## TASK
Which of the lines below contain the string "exactly"? Copy each one.

## RECORDS SUPPLIED
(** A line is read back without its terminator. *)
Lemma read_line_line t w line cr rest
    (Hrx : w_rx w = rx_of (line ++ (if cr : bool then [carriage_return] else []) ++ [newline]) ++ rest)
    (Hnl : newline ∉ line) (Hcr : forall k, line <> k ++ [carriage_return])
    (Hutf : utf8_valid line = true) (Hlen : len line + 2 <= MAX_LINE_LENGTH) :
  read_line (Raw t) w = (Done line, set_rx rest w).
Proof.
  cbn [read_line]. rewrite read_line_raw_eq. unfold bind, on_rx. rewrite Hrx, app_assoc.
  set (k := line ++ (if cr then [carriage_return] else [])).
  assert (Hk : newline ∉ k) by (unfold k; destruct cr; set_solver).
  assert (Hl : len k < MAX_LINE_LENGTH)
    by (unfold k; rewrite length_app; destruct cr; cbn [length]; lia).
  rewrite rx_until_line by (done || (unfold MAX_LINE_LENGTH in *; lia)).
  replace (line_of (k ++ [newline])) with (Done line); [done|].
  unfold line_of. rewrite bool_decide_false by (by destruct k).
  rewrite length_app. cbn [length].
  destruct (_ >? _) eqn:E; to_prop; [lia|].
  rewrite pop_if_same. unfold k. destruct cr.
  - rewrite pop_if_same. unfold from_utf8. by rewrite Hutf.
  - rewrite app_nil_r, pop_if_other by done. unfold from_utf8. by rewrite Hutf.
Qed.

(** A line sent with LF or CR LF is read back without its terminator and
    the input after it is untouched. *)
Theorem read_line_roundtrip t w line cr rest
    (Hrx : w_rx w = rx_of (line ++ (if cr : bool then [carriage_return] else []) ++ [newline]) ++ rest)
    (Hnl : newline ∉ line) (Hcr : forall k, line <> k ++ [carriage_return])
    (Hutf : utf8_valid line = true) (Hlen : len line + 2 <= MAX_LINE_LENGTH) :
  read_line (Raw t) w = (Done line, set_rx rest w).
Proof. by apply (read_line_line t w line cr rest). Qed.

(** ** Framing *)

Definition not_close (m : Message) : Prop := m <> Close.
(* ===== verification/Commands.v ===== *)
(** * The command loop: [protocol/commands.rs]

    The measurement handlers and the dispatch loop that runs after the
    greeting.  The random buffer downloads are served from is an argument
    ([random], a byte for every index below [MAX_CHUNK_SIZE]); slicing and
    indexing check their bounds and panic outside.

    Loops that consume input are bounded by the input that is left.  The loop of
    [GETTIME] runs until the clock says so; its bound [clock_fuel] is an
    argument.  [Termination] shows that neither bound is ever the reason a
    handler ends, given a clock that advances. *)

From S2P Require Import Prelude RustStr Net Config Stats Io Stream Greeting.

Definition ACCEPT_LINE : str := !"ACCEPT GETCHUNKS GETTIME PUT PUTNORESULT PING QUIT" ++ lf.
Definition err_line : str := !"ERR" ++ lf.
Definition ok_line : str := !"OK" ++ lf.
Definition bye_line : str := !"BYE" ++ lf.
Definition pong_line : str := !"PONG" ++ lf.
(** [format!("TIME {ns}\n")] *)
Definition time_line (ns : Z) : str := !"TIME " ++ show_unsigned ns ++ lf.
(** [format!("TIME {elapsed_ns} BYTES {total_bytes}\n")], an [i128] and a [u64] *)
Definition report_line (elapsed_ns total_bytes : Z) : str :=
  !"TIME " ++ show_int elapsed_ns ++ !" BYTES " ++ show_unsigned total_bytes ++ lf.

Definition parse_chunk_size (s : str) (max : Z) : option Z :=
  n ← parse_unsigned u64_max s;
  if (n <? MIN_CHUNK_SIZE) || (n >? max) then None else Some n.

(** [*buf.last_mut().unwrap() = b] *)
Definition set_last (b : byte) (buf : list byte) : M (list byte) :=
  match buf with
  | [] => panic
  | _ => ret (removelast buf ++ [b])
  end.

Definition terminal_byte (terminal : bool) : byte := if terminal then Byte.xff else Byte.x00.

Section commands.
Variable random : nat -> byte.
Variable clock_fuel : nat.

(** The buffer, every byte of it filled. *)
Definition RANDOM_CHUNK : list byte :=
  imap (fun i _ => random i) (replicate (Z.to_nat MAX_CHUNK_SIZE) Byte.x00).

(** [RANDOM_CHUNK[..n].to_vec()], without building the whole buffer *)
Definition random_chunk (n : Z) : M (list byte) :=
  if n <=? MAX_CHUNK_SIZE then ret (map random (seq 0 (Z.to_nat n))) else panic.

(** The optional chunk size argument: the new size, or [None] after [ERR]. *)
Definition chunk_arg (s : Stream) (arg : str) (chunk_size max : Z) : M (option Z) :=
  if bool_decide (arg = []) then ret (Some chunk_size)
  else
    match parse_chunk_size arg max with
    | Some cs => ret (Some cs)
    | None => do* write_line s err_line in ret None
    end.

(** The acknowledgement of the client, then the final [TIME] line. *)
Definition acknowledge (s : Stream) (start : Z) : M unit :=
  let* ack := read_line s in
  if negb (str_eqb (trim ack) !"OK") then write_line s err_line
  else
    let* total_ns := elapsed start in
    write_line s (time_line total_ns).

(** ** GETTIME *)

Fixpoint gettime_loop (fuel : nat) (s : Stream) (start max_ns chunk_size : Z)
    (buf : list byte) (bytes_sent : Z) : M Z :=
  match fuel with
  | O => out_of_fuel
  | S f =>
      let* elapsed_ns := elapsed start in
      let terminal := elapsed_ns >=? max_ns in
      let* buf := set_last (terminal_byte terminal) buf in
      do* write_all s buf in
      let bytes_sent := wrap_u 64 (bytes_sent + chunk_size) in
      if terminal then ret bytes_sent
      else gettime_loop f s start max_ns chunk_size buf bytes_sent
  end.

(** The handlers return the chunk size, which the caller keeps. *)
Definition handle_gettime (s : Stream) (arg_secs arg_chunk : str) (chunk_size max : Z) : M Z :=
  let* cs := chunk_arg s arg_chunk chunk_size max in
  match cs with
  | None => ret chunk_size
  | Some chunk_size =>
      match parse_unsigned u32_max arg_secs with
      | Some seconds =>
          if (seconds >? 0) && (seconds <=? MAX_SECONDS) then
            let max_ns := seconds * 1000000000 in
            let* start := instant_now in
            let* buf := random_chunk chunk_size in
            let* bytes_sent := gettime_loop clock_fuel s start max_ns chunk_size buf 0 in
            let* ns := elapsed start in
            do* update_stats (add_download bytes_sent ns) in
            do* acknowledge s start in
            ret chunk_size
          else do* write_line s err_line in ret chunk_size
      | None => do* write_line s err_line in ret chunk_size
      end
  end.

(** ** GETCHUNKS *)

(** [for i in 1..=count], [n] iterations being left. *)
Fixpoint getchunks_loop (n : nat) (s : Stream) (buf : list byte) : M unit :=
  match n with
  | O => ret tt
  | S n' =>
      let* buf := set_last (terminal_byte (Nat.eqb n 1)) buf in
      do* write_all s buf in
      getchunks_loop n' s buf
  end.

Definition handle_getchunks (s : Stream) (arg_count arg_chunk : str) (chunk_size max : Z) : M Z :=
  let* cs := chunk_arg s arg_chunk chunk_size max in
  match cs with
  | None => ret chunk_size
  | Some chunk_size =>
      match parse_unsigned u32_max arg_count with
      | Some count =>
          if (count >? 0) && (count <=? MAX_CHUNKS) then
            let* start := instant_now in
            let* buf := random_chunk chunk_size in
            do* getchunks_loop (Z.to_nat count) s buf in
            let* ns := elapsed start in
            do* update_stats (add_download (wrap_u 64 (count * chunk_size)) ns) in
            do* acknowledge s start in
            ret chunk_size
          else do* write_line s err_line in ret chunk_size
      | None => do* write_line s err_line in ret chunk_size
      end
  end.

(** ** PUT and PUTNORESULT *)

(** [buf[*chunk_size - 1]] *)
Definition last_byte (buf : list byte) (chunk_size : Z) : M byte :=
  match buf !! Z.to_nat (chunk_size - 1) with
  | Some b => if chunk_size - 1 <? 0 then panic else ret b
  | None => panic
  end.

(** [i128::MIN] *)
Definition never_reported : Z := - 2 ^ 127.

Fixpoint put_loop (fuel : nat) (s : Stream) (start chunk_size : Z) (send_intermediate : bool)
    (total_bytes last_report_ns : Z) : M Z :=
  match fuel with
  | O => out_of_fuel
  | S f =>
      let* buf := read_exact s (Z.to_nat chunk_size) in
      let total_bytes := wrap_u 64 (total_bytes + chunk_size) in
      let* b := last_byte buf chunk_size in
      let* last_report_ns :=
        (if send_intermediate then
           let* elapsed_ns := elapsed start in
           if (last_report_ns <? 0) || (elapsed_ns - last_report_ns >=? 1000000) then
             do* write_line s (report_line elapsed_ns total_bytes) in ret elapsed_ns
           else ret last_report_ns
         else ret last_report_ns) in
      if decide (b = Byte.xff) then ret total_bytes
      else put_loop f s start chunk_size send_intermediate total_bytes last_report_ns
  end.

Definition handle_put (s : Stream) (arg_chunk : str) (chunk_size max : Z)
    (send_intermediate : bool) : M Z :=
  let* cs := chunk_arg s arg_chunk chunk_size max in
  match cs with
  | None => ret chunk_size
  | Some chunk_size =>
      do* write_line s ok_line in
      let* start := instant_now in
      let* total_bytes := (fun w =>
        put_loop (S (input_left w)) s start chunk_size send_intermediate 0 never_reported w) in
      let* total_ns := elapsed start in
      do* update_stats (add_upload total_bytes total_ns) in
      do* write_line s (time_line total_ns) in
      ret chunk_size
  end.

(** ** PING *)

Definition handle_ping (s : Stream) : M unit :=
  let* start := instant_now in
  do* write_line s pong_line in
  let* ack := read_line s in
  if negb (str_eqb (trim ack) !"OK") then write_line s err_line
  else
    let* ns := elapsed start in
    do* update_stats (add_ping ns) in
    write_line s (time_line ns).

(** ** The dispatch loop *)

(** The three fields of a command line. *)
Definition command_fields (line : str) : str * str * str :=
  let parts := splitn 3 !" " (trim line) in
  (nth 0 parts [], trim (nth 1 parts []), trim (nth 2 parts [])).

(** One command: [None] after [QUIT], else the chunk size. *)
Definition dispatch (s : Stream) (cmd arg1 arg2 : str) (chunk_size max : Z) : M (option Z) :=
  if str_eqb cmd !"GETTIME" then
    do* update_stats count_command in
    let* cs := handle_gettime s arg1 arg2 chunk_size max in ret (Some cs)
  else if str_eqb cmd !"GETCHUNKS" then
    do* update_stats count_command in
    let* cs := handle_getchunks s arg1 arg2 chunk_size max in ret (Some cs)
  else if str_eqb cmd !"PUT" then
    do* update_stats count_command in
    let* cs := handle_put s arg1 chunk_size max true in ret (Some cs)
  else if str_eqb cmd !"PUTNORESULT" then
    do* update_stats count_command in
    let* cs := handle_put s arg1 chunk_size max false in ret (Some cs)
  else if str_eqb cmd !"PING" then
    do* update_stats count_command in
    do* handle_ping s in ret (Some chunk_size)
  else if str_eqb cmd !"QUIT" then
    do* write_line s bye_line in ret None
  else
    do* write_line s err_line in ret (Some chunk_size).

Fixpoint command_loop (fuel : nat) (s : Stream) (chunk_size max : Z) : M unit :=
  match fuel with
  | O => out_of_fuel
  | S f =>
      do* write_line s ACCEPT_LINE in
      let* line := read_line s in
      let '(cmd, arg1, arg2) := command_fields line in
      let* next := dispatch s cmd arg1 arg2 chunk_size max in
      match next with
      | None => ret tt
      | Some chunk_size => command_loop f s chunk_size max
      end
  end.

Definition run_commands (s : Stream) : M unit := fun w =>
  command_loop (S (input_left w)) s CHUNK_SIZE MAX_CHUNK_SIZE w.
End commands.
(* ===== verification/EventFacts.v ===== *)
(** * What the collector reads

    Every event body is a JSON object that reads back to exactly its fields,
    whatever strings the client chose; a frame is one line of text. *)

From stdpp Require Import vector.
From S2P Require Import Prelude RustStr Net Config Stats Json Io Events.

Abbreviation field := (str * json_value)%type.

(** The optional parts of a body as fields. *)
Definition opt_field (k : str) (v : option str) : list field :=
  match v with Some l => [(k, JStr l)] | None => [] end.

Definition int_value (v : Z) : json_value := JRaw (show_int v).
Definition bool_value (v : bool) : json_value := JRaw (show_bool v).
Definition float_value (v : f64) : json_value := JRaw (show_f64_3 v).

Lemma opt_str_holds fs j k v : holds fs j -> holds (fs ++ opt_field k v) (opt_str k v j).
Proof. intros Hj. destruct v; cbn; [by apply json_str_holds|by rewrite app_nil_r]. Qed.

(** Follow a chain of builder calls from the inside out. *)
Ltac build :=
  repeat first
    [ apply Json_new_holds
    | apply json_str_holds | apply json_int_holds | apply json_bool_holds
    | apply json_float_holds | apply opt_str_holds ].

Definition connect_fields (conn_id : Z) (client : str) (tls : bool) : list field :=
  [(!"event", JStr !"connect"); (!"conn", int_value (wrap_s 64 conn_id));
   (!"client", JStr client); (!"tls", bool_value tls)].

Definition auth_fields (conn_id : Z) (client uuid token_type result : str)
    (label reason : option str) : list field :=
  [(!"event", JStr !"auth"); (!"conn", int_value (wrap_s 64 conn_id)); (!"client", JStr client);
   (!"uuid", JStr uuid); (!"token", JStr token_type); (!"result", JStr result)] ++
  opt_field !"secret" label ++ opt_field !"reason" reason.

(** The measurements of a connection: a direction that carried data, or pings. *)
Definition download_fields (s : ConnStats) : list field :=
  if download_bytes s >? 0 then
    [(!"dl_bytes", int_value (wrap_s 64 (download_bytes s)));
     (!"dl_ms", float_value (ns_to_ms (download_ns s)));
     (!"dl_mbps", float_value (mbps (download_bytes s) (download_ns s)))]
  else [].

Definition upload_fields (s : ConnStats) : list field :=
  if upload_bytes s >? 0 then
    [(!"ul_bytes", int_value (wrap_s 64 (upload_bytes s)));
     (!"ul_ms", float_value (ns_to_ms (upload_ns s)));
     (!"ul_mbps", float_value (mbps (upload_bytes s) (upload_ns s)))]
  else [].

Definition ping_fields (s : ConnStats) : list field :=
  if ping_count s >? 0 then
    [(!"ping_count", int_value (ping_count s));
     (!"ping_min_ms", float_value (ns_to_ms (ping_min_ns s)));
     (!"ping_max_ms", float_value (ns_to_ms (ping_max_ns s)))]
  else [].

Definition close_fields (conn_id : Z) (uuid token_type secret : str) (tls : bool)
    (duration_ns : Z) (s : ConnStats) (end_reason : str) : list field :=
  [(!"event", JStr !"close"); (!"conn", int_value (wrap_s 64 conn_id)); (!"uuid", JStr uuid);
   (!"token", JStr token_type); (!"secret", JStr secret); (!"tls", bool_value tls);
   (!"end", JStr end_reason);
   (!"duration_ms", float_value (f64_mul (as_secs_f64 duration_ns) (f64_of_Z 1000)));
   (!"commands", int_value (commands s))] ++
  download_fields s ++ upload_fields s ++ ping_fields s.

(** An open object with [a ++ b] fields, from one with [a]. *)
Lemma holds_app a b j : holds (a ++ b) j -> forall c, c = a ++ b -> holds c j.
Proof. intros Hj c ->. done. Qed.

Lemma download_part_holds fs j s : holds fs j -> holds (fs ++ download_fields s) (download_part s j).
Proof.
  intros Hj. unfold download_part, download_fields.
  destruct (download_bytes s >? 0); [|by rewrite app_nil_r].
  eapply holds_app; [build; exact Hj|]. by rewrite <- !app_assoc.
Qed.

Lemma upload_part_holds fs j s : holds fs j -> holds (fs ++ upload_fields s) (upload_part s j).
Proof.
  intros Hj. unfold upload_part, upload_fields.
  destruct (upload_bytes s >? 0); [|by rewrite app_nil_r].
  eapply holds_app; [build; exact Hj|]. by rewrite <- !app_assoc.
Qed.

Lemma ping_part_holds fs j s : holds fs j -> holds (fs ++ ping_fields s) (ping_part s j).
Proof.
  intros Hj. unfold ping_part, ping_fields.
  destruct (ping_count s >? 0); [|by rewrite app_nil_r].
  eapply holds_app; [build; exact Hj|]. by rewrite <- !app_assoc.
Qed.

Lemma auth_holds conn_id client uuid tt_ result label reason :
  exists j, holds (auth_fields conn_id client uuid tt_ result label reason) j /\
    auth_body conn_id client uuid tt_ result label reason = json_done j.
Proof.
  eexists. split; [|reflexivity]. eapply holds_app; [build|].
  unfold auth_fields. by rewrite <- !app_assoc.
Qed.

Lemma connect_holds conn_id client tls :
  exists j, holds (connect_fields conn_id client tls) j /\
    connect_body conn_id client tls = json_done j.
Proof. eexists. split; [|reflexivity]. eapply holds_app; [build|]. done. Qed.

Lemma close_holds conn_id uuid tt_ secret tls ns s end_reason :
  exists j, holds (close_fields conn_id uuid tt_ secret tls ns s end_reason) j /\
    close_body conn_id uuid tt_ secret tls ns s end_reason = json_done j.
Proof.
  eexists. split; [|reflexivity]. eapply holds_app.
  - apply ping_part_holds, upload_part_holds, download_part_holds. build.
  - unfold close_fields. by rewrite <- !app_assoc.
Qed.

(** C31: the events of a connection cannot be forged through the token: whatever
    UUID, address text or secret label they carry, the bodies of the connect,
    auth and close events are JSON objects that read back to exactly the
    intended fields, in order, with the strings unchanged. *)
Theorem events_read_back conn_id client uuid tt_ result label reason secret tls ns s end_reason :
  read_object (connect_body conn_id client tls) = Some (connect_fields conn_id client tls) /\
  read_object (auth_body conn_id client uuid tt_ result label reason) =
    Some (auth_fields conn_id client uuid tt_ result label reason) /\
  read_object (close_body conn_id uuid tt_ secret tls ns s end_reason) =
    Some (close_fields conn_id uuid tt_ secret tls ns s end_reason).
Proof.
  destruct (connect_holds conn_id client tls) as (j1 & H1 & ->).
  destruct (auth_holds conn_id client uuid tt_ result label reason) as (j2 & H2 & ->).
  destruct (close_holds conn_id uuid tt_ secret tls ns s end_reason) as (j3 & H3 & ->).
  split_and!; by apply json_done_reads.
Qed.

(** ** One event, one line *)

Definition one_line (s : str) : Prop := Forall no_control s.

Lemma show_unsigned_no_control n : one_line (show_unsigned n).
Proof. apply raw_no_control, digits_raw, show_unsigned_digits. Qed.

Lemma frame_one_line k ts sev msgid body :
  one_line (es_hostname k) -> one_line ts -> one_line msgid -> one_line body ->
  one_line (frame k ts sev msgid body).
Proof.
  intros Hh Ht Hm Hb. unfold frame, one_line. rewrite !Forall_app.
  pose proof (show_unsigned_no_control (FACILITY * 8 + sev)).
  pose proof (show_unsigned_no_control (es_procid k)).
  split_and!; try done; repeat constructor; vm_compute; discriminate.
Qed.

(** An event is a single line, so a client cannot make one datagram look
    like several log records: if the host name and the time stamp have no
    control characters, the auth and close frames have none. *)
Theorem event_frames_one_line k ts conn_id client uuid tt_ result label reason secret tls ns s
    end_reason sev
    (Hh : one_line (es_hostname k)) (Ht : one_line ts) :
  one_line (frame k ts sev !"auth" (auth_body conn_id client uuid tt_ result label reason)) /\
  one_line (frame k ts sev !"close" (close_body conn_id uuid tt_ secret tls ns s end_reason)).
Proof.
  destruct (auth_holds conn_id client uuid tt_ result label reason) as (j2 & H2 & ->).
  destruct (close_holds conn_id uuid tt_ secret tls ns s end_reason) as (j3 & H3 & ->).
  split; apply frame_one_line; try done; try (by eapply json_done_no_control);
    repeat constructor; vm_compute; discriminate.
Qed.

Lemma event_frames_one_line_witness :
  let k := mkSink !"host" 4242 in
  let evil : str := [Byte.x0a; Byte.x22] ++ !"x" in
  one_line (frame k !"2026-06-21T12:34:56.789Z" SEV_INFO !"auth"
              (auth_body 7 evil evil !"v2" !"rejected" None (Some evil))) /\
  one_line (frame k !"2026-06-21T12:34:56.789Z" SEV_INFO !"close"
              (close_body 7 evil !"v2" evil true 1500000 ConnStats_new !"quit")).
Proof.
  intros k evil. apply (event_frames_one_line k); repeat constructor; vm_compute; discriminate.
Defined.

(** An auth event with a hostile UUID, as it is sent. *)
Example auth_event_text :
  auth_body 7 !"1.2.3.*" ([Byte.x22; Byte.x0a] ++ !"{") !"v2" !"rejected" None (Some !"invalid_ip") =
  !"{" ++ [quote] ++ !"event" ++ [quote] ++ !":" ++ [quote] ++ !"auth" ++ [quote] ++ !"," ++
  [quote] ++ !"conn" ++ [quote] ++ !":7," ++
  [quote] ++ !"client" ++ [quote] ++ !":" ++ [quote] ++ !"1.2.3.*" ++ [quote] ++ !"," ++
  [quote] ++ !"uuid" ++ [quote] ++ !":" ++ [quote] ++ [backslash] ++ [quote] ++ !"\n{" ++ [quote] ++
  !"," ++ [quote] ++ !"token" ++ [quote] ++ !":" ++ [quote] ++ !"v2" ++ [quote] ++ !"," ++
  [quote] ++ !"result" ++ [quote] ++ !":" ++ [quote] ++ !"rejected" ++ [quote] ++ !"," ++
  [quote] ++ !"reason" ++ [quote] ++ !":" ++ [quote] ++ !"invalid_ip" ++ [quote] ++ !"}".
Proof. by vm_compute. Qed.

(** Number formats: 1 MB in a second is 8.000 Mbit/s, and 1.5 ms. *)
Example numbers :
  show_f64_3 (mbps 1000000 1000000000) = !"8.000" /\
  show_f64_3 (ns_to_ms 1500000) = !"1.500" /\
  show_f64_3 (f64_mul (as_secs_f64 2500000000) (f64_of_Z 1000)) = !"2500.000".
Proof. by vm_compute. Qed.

## RESPONSE
    Every event body is a JSON object that reads back to exactly its fields,
    auth and close events are JSON objects that read back to exactly the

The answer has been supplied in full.